Definition set_index_performance (self : self_) (df : DataFrame) : self_ :=
  mkSelf (index_ric self) (start_date self) (num_assets self) (base_path self)
         (selected_assets self) (asset_performance self) df (ric_list self)
         (backtesting_start_date self) (backtesting_end_date self)
         (portfolio_return self).

Definition set_backtesting_start_date (self : self_) (d : date) : self_ :=
  mkSelf (index_ric self) (start_date self) (num_assets self) (base_path self)
         (selected_assets self) (asset_performance self)
         (index_performance self) (ric_list self)
         (Some d) (backtesting_end_date self) (portfolio_return self).

Definition set_backtesting_end_date (self : self_) (d : date) : self_ :=
  mkSelf (index_ric self) (start_date self) (num_assets self) (base_path self)
         (selected_assets self) (asset_performance self)
         (index_performance self) (ric_list self)
         (backtesting_start_date self) (Some d) (portfolio_return self).

Definition set_portfolio_return (self : self_) (r : option float) : self_ :=
  mkSelf (index_ric self) (start_date self) (num_assets self) (base_path self)
         (selected_assets self) (asset_performance self)
         (index_performance self) (ric_list self)
         (backtesting_start_date self) (backtesting_end_date self) (Some r).

(** [s[1:]] *)
Definition drop_first (s : string) : string :=
  match s with
  | String _ s' => s'
  | EmptyString => EmptyString
  end.

(** [save_df] *)
Definition save_df (self : self_) (df : DataFrame)
  (file_name intermedate_1 intermedate_2 : string) : M unit :=
  let path_file :=
    (base_path self ++ drop_first (index_ric self) ++ "/"
       ++ intermedate_1 ++ intermedate_2)%string in
  _ <~ write_file (path_file ++ "pkl/" ++ file_name ++ ".pkl")%string ;;
  _ <~ write_file (path_file ++ "csv/" ++ file_name ++ ".csv")%string ;;
  write_file (path_file ++ "xlsx/" ++ file_name ++ ".xlsx")%string.

(** [save_list] *)
Definition save_list (self : self_) (list_to_pickle : list results_dict)
  (file_name intermedate_1 intermedate_2 : string) : M unit :=
  let path_file :=
    (base_path self ++ drop_first (index_ric self) ++ "/"
       ++ intermedate_1 ++ intermedate_2)%string in
  write_file (path_file ++ file_name)%string.

(** [read_file] *)
Definition read_file (env : Env) (self : self_) (file_name : string)
  : M DataFrame :=
  let path_file :=
    (base_path self ++ drop_first (index_ric self) ++ "/"
       ++ "results/pkl/raw/" ++ file_name)%string in
  lift (read_pickle env (path_file ++ ".pkl")%string).

(** The loop of [get_index]: while the table has at most one row, ask
    again; the third request ends the loop whatever it returned. *)
Fixpoint get_index_loop (env : Env) (fuel : nat) (self : self_)
  (start_date_arg : string) (index_df : DataFrame) (count : Z)
  : M DataFrame :=
  if len index_df <=? 1 then
    match fuel with
    | O => Running
    | S fuel' =>
        let fields_list := ["TR.IndexConstituentRIC"; "TR.ETPConstituentName"]%string in
        r <~ request env (mkRequest [LStr (index_ric self)] fields_list
                                    (start_date self)) ;;
        let index_df := data r in
        if count =? 2 then
          _ <~ print (MsgIndexFailed start_date_arg) ;;
          ret index_df
        else get_index_loop env fuel' self start_date_arg index_df (count + 1)
    end
  else ret index_df.

(** [get_index] *)
Definition get_index (env : Env) (fuel : nat) (self : self_)
  (fields_list : list string) (start_date_arg : string) : M unit :=
  index_df <~ get_index_loop env fuel self start_date_arg Pandas.empty 0 ;;
  save_df self index_df (drop_first (index_ric self))
          "data_downloaded/" "final_data/".

(** [select_assets] *)
Definition select_assets (env : Env) (self : self_) (results_df : DataFrame)
  (num_assets : Z) : res self_ :=
  sorted <- sort_values_descending (np_argsort env) results_df "score" ;;
  let selected := iloc_head_last2 sorted num_assets in
  Ok (set_selection self selected (index selected)).

(** [get_price_close] *)
Definition get_price_close (env : Env) (ric_list : list label) (date_ : string)
  : M Response :=
  request env (mkRequest ric_list ["TR.PriceClose"%string] date_).

(** [change_column_name] *)
Definition change_column_name (df : DataFrame) (column_name : string)
  : res DataFrame :=
  set_columns df ["Instrument"%string; column_name].

(** Each of the two loops of [get_asset_performance]:
    [count = 0; err = 'Error Object'; while err != None: ...].
    One unit of fuel pays for one pass through the body. *)
Fixpoint price_close_loop (env : Env) (fuel : nat) (ric_list : list label)
  (date_ : string) (count : Z) : M DataFrame :=
  match fuel with
  | O => Running
  | S fuel' =>
      r <~ get_price_close env ric_list date_ ;;
      _ <~ (if count =? 0 then ret tt
            else print (MsgEikonRetry date_ ric_list count)) ;;
      match err r with
      | None => ret (data r)
      | Some _ => price_close_loop env fuel' ric_list date_ (count + 1)
      end
  end.

(** the two derived columns of [get_asset_performance] *)
Definition add_returns (env : Env) (df : DataFrame) : res DataFrame :=
  e <- iloc_col df 2 ;;
  s <- iloc_col df 1 ;;
  q <- series_binop PrimFloat.div e s ;;
  q1 <- series_map (fun x => PrimFloat.sub x 1) q ;;
  r <- series_map (fun x => PrimFloat.mul x 100) q1 ;;
  df <- setitem df "return" r ;;
  e <- iloc_col df 2 ;;
  s <- iloc_col df 1 ;;
  q <- series_binop PrimFloat.div e s ;;
  l <- series_map (np_log env) q ;;
  lr <- series_map (fun x => PrimFloat.mul x 100) l ;;
  setitem df "log_return" lr.

(** [get_asset_performance] *)
Definition get_asset_performance (env : Env) (fuel : nat)
  (start_date end_date : string) (ric_list : list label) : M DataFrame :=
  df <~ price_close_loop env fuel ric_list start_date 0 ;;
  df <~ lift (change_column_name df start_date) ;;
  df_end_date <~ price_close_loop env fuel ric_list end_date 0 ;;
  lift (df_end_date <- change_column_name df_end_date end_date ;;
        last <- iloc_col df_end_date (-1) ;;
        df <- setitem df end_date last ;;
        add_returns env df).

(** [1 / n] for a Python [int] [n] *)
Definition int_reciprocal (n : Z) : res float :=
  if n =? 0 then Raise ZeroDivisionError
  else Ok (PrimFloat.div 1 (PrimFloat.of_uint63 (Uint63.of_Z n))).

(** [get_equally_weighted_portfolio] *)
Definition get_equally_weighted_portfolio (self : self_)
  : res (PyDict.dict float) :=
  equally_weighted <- int_reciprocal (len (asset_performance self)) ;;
  instrument <- getitem (asset_performance self) "Instrument" ;;
  match s_values instrument with
  | ObjCol assets =>
      Ok (fold_left (fun d asset => PyDict.set d asset equally_weighted)
                    assets [])
  | FloatCol _ => Raise Unmodelled
  end.

(** the body of the loop of [calculate_portfolio_return] *)
Definition add_asset_return (self : self_) (portfolio_return : float)
  (item : PyDict.key * float) : res float :=
  let '(asset, weight) := item in
  instrument <- getitem (asset_performance self) "Instrument" ;;
  let boolean_mask := eq_mask (s_values instrument) asset in
  profit <- loc_mask_first (asset_performance self) boolean_mask "return" ;;
  match profit with
  | VFloat profit =>
      Ok (PrimFloat.add portfolio_return
            (PrimFloat.mul (PrimFloat.div profit 100) weight))
  | VObj _ => Raise TypeError
  end.

Fixpoint portfolio_loop (self : self_) (portfolio_return : float)
  (items : list (PyDict.key * float)) : res float :=
  match items with
  | [] => Ok portfolio_return
  | item :: items' =>
      r <- add_asset_return self portfolio_return item ;;
      portfolio_loop self r items'
  end.

(** [calculate_portfolio_return] *)
Definition calculate_portfolio_return (self : self_)
  (allocation_dict : PyDict.dict float) : res float :=
  r <- portfolio_loop self 0%float allocation_dict ;;
  Ok (PrimFloat.mul r 100).

(** [get_portfolio_return] *)
Definition get_portfolio_return (self : self_) (equally_weighted : bool)
  (allocation_dict : option (PyDict.dict float)) : M (option float) :=
  match equally_weighted, allocation_dict with
  | true, None =>
      allocation_dict <~ lift (get_equally_weighted_portfolio self) ;;
      portfolio_return <~ lift (calculate_portfolio_return self allocation_dict) ;;
      ret (Some portfolio_return)
  | false, Some allocation_dict =>
      portfolio_return <~ lift (calculate_portfolio_return self allocation_dict) ;;
      ret (Some portfolio_return)
  | false, None =>
      _ <~ print MsgAllocationMissing ;;
      ret None
  | true, Some _ =>
      _ <~ print MsgAllocationUnexpected ;;
      ret None
  end.

(** [get_datetime_format] *)
Definition get_datetime_format (date_string : string) : res date :=
  y <- PyStr.int (PyStr.slice 0 4 date_string) ;;
  m <- PyStr.int (PyStr.slice 4 6 date_string) ;;
  d <- PyStr.int (PyStr.slice 6 8 date_string) ;;
  PyDate.new y m d.

(** [get_date_string_format] *)
Definition get_date_string_format (pf : platform) (date_datetime : date)
  : string :=
  strftime_Ymd pf date_datetime.

(** [get_backtestign_start_date]; [u] is the raw draw that [randrange]
    consumes *)
Definition get_backtestign_start_date
  (self : self_) (date_string : string) (month_interval : Z) (u : Z)
  : res self_ :=
  start_date_datetime <- get_datetime_format date_string ;;
  upper_date_limit <-
    RelDelta.radd start_date_datetime (RelDelta.make 0 month_interval) ;;
  let days_between_dates := sub_days upper_date_limit start_date_datetime in
  random_number_of_days <- randrange days_between_dates u ;;
  d <- add_days start_date_datetime random_number_of_days ;;
  Ok (set_backtesting_start_date self d).

(** [randrange(stop)] as a step of the program: a number is drawn only
    for a range that is not empty *)
Definition randrange_call (env : Env) (stop : Z) : M Z :=
  if 0 <? stop then u <~ draw env ;; lift (randrange stop u)
  else lift (Raise ValueError).

(** [get_backtestign_start_date] as a step of the program: [randrange] is
    called once the date string has been read and the upper limit of the
    window computed, and not before *)
Definition get_backtestign_start_date_step
  (env : Env) (self : self_) (date_string : string) (month_interval : Z)
  : M self_ :=
  start_date_datetime <~ lift (get_datetime_format date_string) ;;
  upper_date_limit <~
    lift (RelDelta.radd start_date_datetime (RelDelta.make 0 month_interval)) ;;
  let days_between_dates := sub_days upper_date_limit start_date_datetime in
  random_number_of_days <~ randrange_call env days_between_dates ;;
  d <~ lift (add_days start_date_datetime random_number_of_days) ;;
  ret (set_backtesting_start_date self d).

(** [get_backtesting_end_date] *)
Definition get_backtesting_end_date (self : self_) (date_ : date) (years : Z)
  : res self_ :=
  d <- RelDelta.radd date_ (RelDelta.make years 0) ;;
  Ok (set_backtesting_end_date self d).
(** C2, as the script has it.  For a document whose "abi" holds the one
    function [transfer] with parameter types [address] and [uint256], the
    output is the single line made of the selector of the canonical
    signature [transfer(address,uint256)], which is [a9059cbb], and of the
    signature with its types joined by comma-space,
    [transfer(address, uint256)]. *)
Theorem transfer_line (py_str : json -> string)
  (json_data function_abi to amount : json) :
  subscript json_data "abi" = Ok (JArr [function_abi]) ->
  subscript function_abi "type" = Ok (JStr "function") ->
  subscript function_abi "name" = Ok (JStr "transfer") ->
  subscript function_abi "inputs" = Ok (JArr [to; amount]) ->
  subscript to "type" = Ok (JStr "address") ->
  subscript amount "type" = Ok (JStr "uint256") ->
  main py_str (EthUtils.function_abi_to_4byte_selector py_str)
       [Document json_data] =
  ([("[" ++ dquote ++ "0x" ++
     hex (EthUtils.function_signature_to_4byte_selector
            "transfer(address,uint256)") ++
     dquote ++ ", " ++ dquote ++ "transfer(address, uint256)" ++ dquote ++
     "],")%string], Ok tt) /\
  hex (EthUtils.function_signature_to_4byte_selector
         "transfer(address,uint256)") = "a9059cbb".
Proof.
  intros Habi Hkind Hname Hinputs Hto Hamount. split.
  - unfold main, file_loop_body. cbn [for_each json_load].
    rewrite bind_io_lift_ok, Habi, bind_io_lift_ok. cbn [iterate].
    rewrite bind_io_lift_ok. cbn [for_each].
    rewrite (abi_loop_body_function py_str _ function_abi (JStr "transfer")
               (JArr [to; amount])
               (EthUtils.function_signature_to_4byte_selector
                  "transfer(address,uint256)")
               [to; amount] ["address"; "uint256"]); try assumption.
    + reflexivity.
    + unfold EthUtils.function_abi_to_4byte_selector,
        EthUtils.abi_to_signature.
      rewrite Hname, (subscript_get _ _ _ (JArr []) Hinputs).
      cbn [bind_result iterate map_result].
      rewrite Hto, Hamount. reflexivity.
    + now apply subscript_get.
    + reflexivity.
    + repeat constructor; assumption.
  - vm_compute. reflexivity.
Qed.


(** C2, as the claim words it, fails: the line does not carry the text
    [transfer(address,uint256)], the types are printed with a space after
    the comma. *)
Lemma transfer_signature_has_spaces :
  exists line,
    stdout (script [Document transfer_document]) = [line] /\
    line <> output_line
              (hex (EthUtils.function_signature_to_4byte_selector
                      "transfer(address,uint256)"))
              "transfer" "address,uint256" /\
    contains "transfer(address,uint256)" line = false /\
    contains "transfer(address, uint256)" line = true.
Proof.
  eexists. split; [vm_compute; reflexivity|]. split; [|split].
  - intros H. apply String.eqb_eq in H. vm_compute in H. discriminate.
  - vm_compute. reflexivity.
  - vm_compute. reflexivity.
Qed.

(** ** Runs on the sample documents *)


Lemma transfer_line_witness :
  script [Document transfer_document] =
  ([("[" ++ dquote ++ "0x" ++
     hex (EthUtils.function_signature_to_4byte_selector
            "transfer(address,uint256)") ++
     dquote ++ ", " ++ dquote ++ "transfer(address, uint256)" ++ dquote ++
     "],")%string], Ok tt) /\
  hex (EthUtils.function_signature_to_4byte_selector
         "transfer(address,uint256)") = "a9059cbb".
Proof.
  apply (transfer_line str_atoms transfer_document transfer_abi
           (parameter "to" "address") (parameter "amount" "uint256"));
    reflexivity.
Defined.

Lemma other_kinds_print_nothing_witness :
  abi_loop_body str_atoms (EthUtils.function_abi_to_4byte_selector str_atoms)
                transfer_event_abi = ([], Ok tt).
Proof.
  apply (other_kinds_print_nothing str_atoms _ transfer_event_abi
           (JStr "event")); [reflexivity | discriminate].
Defined.

Lemma fatal_errors_end_the_run_witness :
  raises (script ([Document transfer_document] ++
                  Document broken_document :: [Document token_document])) /\
  script ([Document transfer_document] ++
          Document broken_document :: [Document token_document]) =
  script ([Document transfer_document] ++ [Document broken_document]) /\
  (forall json_data abi before function_abi after,
      Document broken_document = Document json_data ->
      subscript json_data "abi" = Ok abi ->
      iterate abi = Ok (before ++ function_abi :: after) ->
      entry_lacks_field function_abi ->
      file_loop_body str_atoms
        (EthUtils.function_abi_to_4byte_selector str_atoms)
        (Document broken_document) =
      for_each (abi_loop_body str_atoms
                  (EthUtils.function_abi_to_4byte_selector str_atoms))
               (before ++ [function_abi])).
Proof.
  apply (fatal_errors_end_the_run str_atoms
           (EthUtils.function_abi_to_4byte_selector str_atoms)
           (Document broken_document)).
  apply (entry_incomplete broken_document
           (JArr [transfer_abi; nameless_function_abi; total_supply_abi])
           [transfer_abi; nameless_function_abi; total_supply_abi]
           nameless_function_abi); try reflexivity.
  - simpl. auto.
  - apply lacks_name; reflexivity.
Defined.


Lemma no_parameters_prints_empty_parentheses_witness :
  abi_loop_body str_atoms (EthUtils.function_abi_to_4byte_selector str_atoms)
                total_supply_abi =
  ([("[" ++ dquote ++ "0x" ++
     hex (EthUtils.function_signature_to_4byte_selector "totalSupply()") ++
     dquote ++ ", " ++ dquote ++ "totalSupply" ++ "()" ++ dquote ++
     "],")%string], Ok tt).
Proof.
  apply (no_parameters_prints_empty_parentheses str_atoms
           (EthUtils.function_abi_to_4byte_selector str_atoms)
           total_supply_abi "totalSupply"); reflexivity.
Defined.

Lemma missing_inputs_is_empty_parameters_witness :
  abi_loop_body str_atoms (EthUtils.function_abi_to_4byte_selector str_atoms)
                decimals_abi =
  ([("[" ++ dquote ++ "0x" ++
     hex (EthUtils.function_signature_to_4byte_selector "decimals()") ++
     dquote ++ ", " ++ dquote ++ format_value str_atoms (JStr "decimals") ++
     "()" ++ dquote ++ "],")%string], Ok tt) /\
  forall with_inputs : json,
    subscript with_inputs "type" = Ok (JStr "function") ->
    subscript with_inputs "name" = Ok (JStr "decimals") ->
    subscript with_inputs "inputs" = Ok (JArr []) ->
    EthUtils.function_abi_to_4byte_selector str_atoms with_inputs =
    Ok (EthUtils.function_signature_to_4byte_selector "decimals()") ->
    abi_loop_body str_atoms
      (EthUtils.function_abi_to_4byte_selector str_atoms) with_inputs =
    abi_loop_body str_atoms
      (EthUtils.function_abi_to_4byte_selector str_atoms) decimals_abi.
Proof.
  apply (missing_inputs_is_empty_parameters str_atoms
           (EthUtils.function_abi_to_4byte_selector str_atoms)
           [("type", JStr "function"); ("name", JStr "decimals")]
           (JStr "decimals")); reflexivity.
Defined.

Lemma other_kinds_read_only_the_kind_witness :
  abi_loop_body str_atoms (EthUtils.function_abi_to_4byte_selector str_atoms)
                transfer_event_abi = ([], Ok tt) /\
  abi_loop_body (fun _ => EmptyString) (fun _ => Raise ValueError)
                (JObj [("type", JStr "event")]) =
  abi_loop_body str_atoms (EthUtils.function_abi_to_4byte_selector str_atoms)
                transfer_event_abi /\
  for_each (abi_loop_body str_atoms
              (EthUtils.function_abi_to_4byte_selector str_atoms))
           ([transfer_abi] ++ transfer_event_abi :: [total_supply_abi]) =
  for_each (abi_loop_body str_atoms
              (EthUtils.function_abi_to_4byte_selector str_atoms))
           ([transfer_abi] ++ [total_supply_abi]).
Proof.
  apply (other_kinds_read_only_the_kind str_atoms (fun _ => EmptyString)
           (EthUtils.function_abi_to_4byte_selector str_atoms)
           (fun _ => Raise ValueError)
           transfer_event_abi (JObj [("type", JStr "event")]) (JStr "event")
           [transfer_abi] [total_supply_abi]);
    [reflexivity | reflexivity | discriminate].
Defined.

(** * More on the loops *)

Lemma for_each_run {A} (body : A -> io unit) (l1 l2 : list A) :
  for_each body (l1 ++ l2) =
  match outcome (for_each body l1) with
  | Ok _ => (stdout (for_each body l1) ++ stdout (for_each body l2),
             outcome (for_each body l2))
  | Raise _ => for_each body l1
  end.
Proof.
  rewrite for_each_app.
  destruct (for_each body l1) as [out1 [[]|e]]; simpl; [|reflexivity].
  destruct (for_each body l2) as [out2 r2]. reflexivity.
Qed.

Lemma for_each_stdout {A} (P : string -> Prop) (body : A -> io unit)
  (l : list A) :
  (forall a, Forall P (stdout (body a))) ->
  Forall P (stdout (for_each body l)).
Proof.
  intros Hbody. induction l as [|a l IH]; simpl.
  - constructor.
  - specialize (Hbody a). destruct (body a) as [out [[]|e]]; simpl in *.
    + destruct (for_each body l) as [out' r]. simpl in *.
      apply Forall_app. now split.
    + exact Hbody.
Qed.

Lemma for_each_ok_each {A} (body : A -> io unit) (l : list A) :
  outcome (for_each body l) = Ok tt ->
  Forall (fun a => outcome (body a) = Ok tt) l.
Proof.
  induction l as [|a l IH]; simpl; intros Hok.
  - constructor.
  - destruct (body a) as [out [[]|e]] eqn:Ha; simpl in *.
    + destruct (for_each body l) as [out' r]. simpl in *.
      constructor; [now rewrite Ha | now apply IH].
    + discriminate.
Qed.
● ● ● ● ●
§ **Task to carry out**
Begin at the first line of the records above and restate each line word for word, stopping after the line with "match s with".

§ **Written solution**
Definition set_index_performance (self : self_) (df : DataFrame) : self_ :=
  mkSelf (index_ric self) (start_date self) (num_assets self) (base_path self)
         (selected_assets self) (asset_performance self) df (ric_list self)
         (backtesting_start_date self) (backtesting_end_date self)
         (portfolio_return self).

Definition set_backtesting_start_date (self : self_) (d : date) : self_ :=
  mkSelf (index_ric self) (start_date self) (num_assets self) (base_path self)
         (selected_assets self) (asset_performance self)
         (index_performance self) (ric_list self)
         (Some d) (backtesting_end_date self) (portfolio_return self).

Definition set_backtesting_end_date (self : self_) (d : date) : self_ :=
  mkSelf (index_ric self) (start_date self) (num_assets self) (base_path self)
         (selected_assets self) (asset_performance self)
         (index_performance self) (ric_list self)
         (backtesting_start_date self) (Some d) (portfolio_return self).

Definition set_portfolio_return (self : self_) (r : option float) : self_ :=
  mkSelf (index_ric self) (start_date self) (num_assets self) (base_path self)
         (selected_assets self) (asset_performance self)
         (index_performance self) (ric_list self)
         (backtesting_start_date self) (backtesting_end_date self) (Some r).

(** [s[1:]] *)
Definition drop_first (s : string) : string :=
  match s with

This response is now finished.